▶ [Prompt]:
All lines in the data below carrying the string "each" are to be located and copied.

Extracted data entries:
● ● ●
(** With all attempts succeeding, one call needs one activation and moves
    the cursor one step. *)
Lemma play_next_success (s : t) (pl : Playlist) :
  current_playlist s = Some pl ->
  tracks pl <> [] ->
  cache_ok s ->
  all_succeed pl ->
  exists s', play_next_in_playlist 1 s = Some (Ret true, s') /\
             current_playlist s' = Some pl /\
             current_playlist_index s' =
               (current_playlist_index s + 1) mod Z.of_nat (length (tracks pl)) /\
             cache_ok s'.
Proof.
  intros Hc Hne Hok [Hy Hv].
  set (n := Z.of_nat (length (tracks pl))).
  set (i := (current_playlist_index s + 1) mod n).
  assert (Hi : 0 <= i < n).
  { apply next_cursor_in_range. now destruct (tracks pl). }
  destruct (index_in_range (tracks pl) i Hi) as [_ [track Ht]].
  pose proof (play_next_attempt_cursor s pl Hc Hne) as Hcur. simpl in Hcur.
  simpl. rewrite (play_next_attempt_unfold s pl track Hc Ht) in *. fold n i in Hcur |- *.
  set (s2 := with_player (vlc_stop (player s)) (with_context (Some pl) i s)) in *.
  assert (Hok2 : cache_ok s2) by exact Hok.
  assert (Hin : track ∈ tracks pl) by (eapply list_elem_of_lookup_2; exact Ht).
  pose proof (play_track_success (url track) (title track) (duration track) true s2
                Hok2 (Hy track Hin) Hv) as Hs.
  pose proof (play_track_frame (url track) (title track) (duration track) true s2)
    as (_ & _ & _ & _ & Hck).
  destruct (play_track (url track) (title track) (duration track) true s2)
    as [r s3]. simpl in Hs, Hck, Hcur. subst r. simpl in Hcur.
  exists s3. destruct Hcur as [C1 C2]. repeat split; auto.
Qed.

(** The cursors [c+1, c+2, ..., c+k], each taken modulo [n]. *)
Definition cursors_from (n : Z) (c : Z) (k : nat) : list Z :=
  List.map (fun j => (c + Z.of_nat (S j)) mod n) (seq 0 k).

Lemma cursors_from_succ (n c : Z) (k : nat) :
  0 < n ->
  cursors_from n c (S k) = (c + 1) mod n :: cursors_from n ((c + 1) mod n) k.
Proof.
  intros Hn. unfold cursors_from. simpl seq. rewrite <- seq_shift.
  simpl. f_equal. rewrite List.map_map. apply List.map_ext. intros j.
  rewrite Zplus_mod_idemp_l. f_equal. lia.
Qed.

Lemma cursors_visited_success (k : nat) :
  forall (s : t) (pl : Playlist),
    current_playlist s = Some pl ->
    tracks pl <> [] ->
    cache_ok s ->
    all_succeed pl ->
    cursors_visited ydl_extract vlc_raises 1 k s =
    Some (cursors_from (Z.of_nat (length (tracks pl))) (current_playlist_index s) k).
Proof.
  induction k as [|k IH]; intros s pl Hc Hne Hok Hall.
  - reflexivity.
  - destruct (play_next_success s pl Hc Hne Hok Hall) as (s' & Hr & Hc' & Hi' & Hok').
    cbn [cursors_visited]. rewrite Hr.
    rewrite (IH s' pl Hc' Hne Hok' Hall).
    rewrite cursors_from_succ by (destruct (tracks pl); [contradiction | simpl; lia]).
    now rewrite Hi'.
Qed.

Lemma cursors_from_zero_full (n : nat) :
  n <> O ->
  cursors_from (Z.of_nat n) 0 n = List.map Z.of_nat (seq 1 (n - 1)) ++ [0].
Proof.
  intros Hn. destruct n as [|m]; [contradiction|].
  replace (S m - 1)%nat with m by lia.
  unfold cursors_from. rewrite seq_S, List.map_app. simpl List.map at 2.
  f_equal.
  - rewrite <- seq_shift, List.map_map. apply List.map_ext_in.
    intros j Hj. apply in_seq in Hj. rewrite Z.mod_small; lia.
  - f_equal. replace (0 + Z.of_nat (S (0 + m))) with (Z.of_nat (S m)) by lia.
    apply Z_mod_same_full.
Qed.

(** A call that returns does so after some number [k >= 1] of
    activations, no fewer, and leaves the cursor [k] steps further,
    modulo the length of the playlist. *)
Lemma play_next_returns_after (fuel : nat) :
  forall (s : t) (pl : Playlist) (r : result bool) (s' : t),
    current_playlist s = Some pl ->
    tracks pl <> [] ->
    play_next_in_playlist fuel s = Some (r, s') ->
    exists k : nat,
      (1 <= k <= fuel)%nat /\
      play_next_in_playlist k s = Some (r, s') /\
      play_next_in_playlist (k - 1) s = None /\
      current_playlist s' = Some pl /\
      current_playlist_index s' =
        (current_playlist_index s + Z.of_nat k) mod Z.of_nat (length (tracks pl)).
Proof.
  induction fuel as [|fuel IH]; intros s pl r s' Hc Hne Hr; [discriminate|].
  pose proof (play_next_attempt_cursor s pl Hc Hne) as [Hctx Hcur].
  cbn [MusicPlayer.play_next_in_playlist] in Hr.
  destruct (play_next_attempt s) as [r0 s0|s0] eqn:Ha; simpl in Hctx, Hcur.
  - injection Hr as -> ->. exists 1%nat.
    cbn [MusicPlayer.play_next_in_playlist]. rewrite Ha.
    repeat split; auto; lia.
  - destruct (IH s0 pl r s' Hctx Hne Hr) as (k & Hk & Hret & Hnot & Hc' & Hi').
    exists (S k). cbn [MusicPlayer.play_next_in_playlist]. rewrite Ha.
    split; [lia|]. split; [exact Hret|]. split.
    + destruct k as [|j]; [lia|].
      replace (S (S j) - 1)%nat with (S j) by lia.
      replace (S j - 1)%nat with j in Hnot by lia.
      cbn [MusicPlayer.play_next_in_playlist]. now rewrite Ha.
    + split; [exact Hc'|]. rewrite Hi', Hcur, Zplus_mod_idemp_l. f_equal. lia.
Qed.

(** C5 (amended). On a bound playlist of length [n > 0]: each activation
    of [play_next_in_playlist] (each call, the recursive ones included)
    sets the cursor to [(cursor + 1) mod n]; a call whose activation ends
    without recursing returns what the activation returned, and a call
    whose activation recurses continues as the call from the session that
    activation left; so a call that returns does so after some number
    [k >= 1] of activations and leaves the cursor at [(cursor + k) mod n];
    and [n] calls from cursor 0, with every resolution succeeding and VLC
    raising on no locator, take one activation each and visit the cursors
    [1, 2, ..., n-1, 0]. *)
Theorem play_next_wraps (s : t) (pl : Playlist) :
  current_playlist s = Some pl ->
  tracks pl <> [] ->
  let n := length (tracks pl) in
  current_playlist_index (attempt_state (play_next_attempt s)) =
    (current_playlist_index s + 1) mod Z.of_nat n /\
  (forall fuel,
     match play_next_attempt s with
     | Done r s' =>
         play_next_in_playlist (S fuel) s = Some (r, s') /\
         current_playlist_index s' = (current_playlist_index s + 1) mod Z.of_nat n
     | Retry s' =>
         play_next_in_playlist (S fuel) s = play_next_in_playlist fuel s' /\
         current_playlist s' = Some pl /\
         current_playlist_index s' = (current_playlist_index s + 1) mod Z.of_nat n
     end) /\
  (forall fuel r s',
     play_next_in_playlist fuel s = Some (r, s') ->
     exists k : nat,
       (1 <= k <= fuel)%nat /\
       play_next_in_playlist k s = Some (r, s') /\
       play_next_in_playlist (k - 1) s = None /\
       current_playlist_index s' =
         (current_playlist_index s + Z.of_nat k) mod Z.of_nat n) /\
  (current_playlist_index s = 0 -> cache_ok s -> all_succeed pl ->
   cursors_visited ydl_extract vlc_raises 1 n s =
     Some (List.map Z.of_nat (seq 1 (n - 1)) ++ [0])).
Proof.
  intros Hc Hne n.
  pose proof (play_next_attempt_cursor s pl Hc Hne) as [Hctx Hcur].
  split; [exact Hcur|]. split; [|split].
  - intros fuel. cbn [MusicPlayer.play_next_in_playlist].
    destruct (play_next_attempt s) as [r0 s0|s0]; simpl in Hctx, Hcur; auto.
  - intros fuel r s' Hr.
    destruct (play_next_returns_after fuel s pl r s' Hc Hne Hr)
      as (k & Hk & Hret & Hnot & _ & Hi).
    exists k. auto.
  - intros H0 Hok Hall.
    rewrite (cursors_visited_success n s pl Hc Hne Hok Hall), H0. f_equal.
    apply cursors_from_zero_full. subst n. now destruct (tracks pl).
Qed.

(** When every attempt raises and the playlist has more than one track,
    no number of activations is enough for [play_next_in_playlist] to
    return. *)
Lemma play_next_never_returns (fuel : nat) :
  forall (s : t) (pl : Playlist),
    current_playlist s = Some pl ->
    (1 < length (tracks pl))%nat ->
    cache_ok s ->
    (forall u, exists loc, ydl_extract u = Some loc /\ Py.truthy loc = true) ->
    (forall loc, vlc_raises loc = true) ->
    play_next_in_playlist fuel s = None.
Proof.
  induction fuel as [|fuel IH]; intros s pl Hc Hlen Hok Hy Hv; [reflexivity|].
  assert (Hne : tracks pl <> []) by (destruct (tracks pl); [simpl in Hlen; lia | discriminate]).
  set (n := Z.of_nat (length (tracks pl))).
  set (i := (current_playlist_index s + 1) mod n).
  assert (Hi : 0 <= i < n).
  { apply next_cursor_in_range. now destruct (tracks pl). }
  destruct (index_in_range (tracks pl) i Hi) as [_ [track Ht]].
  cbn [MusicPlayer.play_next_in_playlist].
  rewrite (play_next_attempt_unfold s pl track Hc Ht). fold n i.
  set (s2 := with_player (vlc_stop (player s)) (with_context (Some pl) i s)).
  assert (Hok2 : cache_ok s2) by exact Hok.
  pose proof (play_track_raises (url track) (title track) (duration track) true s2
                Hok2 (Hy _) Hv) as Hr.
  pose proof (play_track_frame (url track) (title track) (duration track) true s2)
    as (F1 & _ & _ & _ & Hck).
  destruct (play_track (url track) (title track) (duration track) true s2)
    as [r s3]. simpl in Hr, F1, Hck. subst r.
  destruct (Z.ltb_spec 1 n); [|lia].
  apply (IH s3 pl); auto.
Qed.

(** *** The continuation context *)

Lemma stop_keeps_invariants (b : bool) (s : t) :
  cursor_ok s -> cursor_ok (stop b s) /\ loaded_at_cursor (stop b s).
Proof.
  intros Hc. split.
  - intros pl. unfold stop; simpl. destruct b; [discriminate | apply Hc].
  - intros pl ttl _. unfold stop; simpl. discriminate.
Qed.

Lemma play_track_cursor_ok (u ttl : string) (d : Z) (fp : bool) (s : t) :
  cursor_ok s -> cursor_ok (snd (play_track u ttl d fp s)).
Proof.
  intros Hc pl.
  destruct (play_track_frame u ttl d fp s) as (F1 & F2 & _).
  rewrite F1, F2. destruct fp; [apply Hc | discriminate].
Qed.

(** Playing, in playlist context, the track under the cursor. *)
Lemma play_track_at_cursor (s : t) (pl : Playlist) (track : Track) :
  current_playlist s = Some pl ->
  0 <= current_playlist_index s ->
  tracks pl !! Z.to_nat (current_playlist_index s) = Some track ->
  let s' := snd (play_track (url track) (title track) (duration track) true s) in
  cursor_ok s' /\ loaded_at_cursor s'.
Proof.
  intros Hc H0 Ht. simpl.
  destruct (play_track_frame (url track) (title track) (duration track) true s)
    as (F1 & F2 & _).
  pose proof (play_track_loaded (url track) (title track) (duration track) true s) as L.
  simpl in L. split.
  - intros pl'. rewrite F1, F2, Hc. intros [= <-].
    apply lookup_lt_Some in Ht. lia.
  - intros pl' ttl. rewrite F1, F2, Hc. intros [= <-] Hl.
    exists track. split; [exact Ht|].
    destruct (fst (play_track (url track) (title track) (duration track) true s))
      as [[|]|]; destruct L as (L1 & _); rewrite L1 in Hl; congruence.
Qed.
● ● ●
▶ [Answer to the exercise]:
(** The cursors [c+1, c+2, ..., c+k], each taken modulo [n]. *)
(** C5 (amended). On a bound playlist of length [n > 0]: each activation
    of [play_next_in_playlist] (each call, the recursive ones included)
    raising on no locator, take one activation each and visit the cursors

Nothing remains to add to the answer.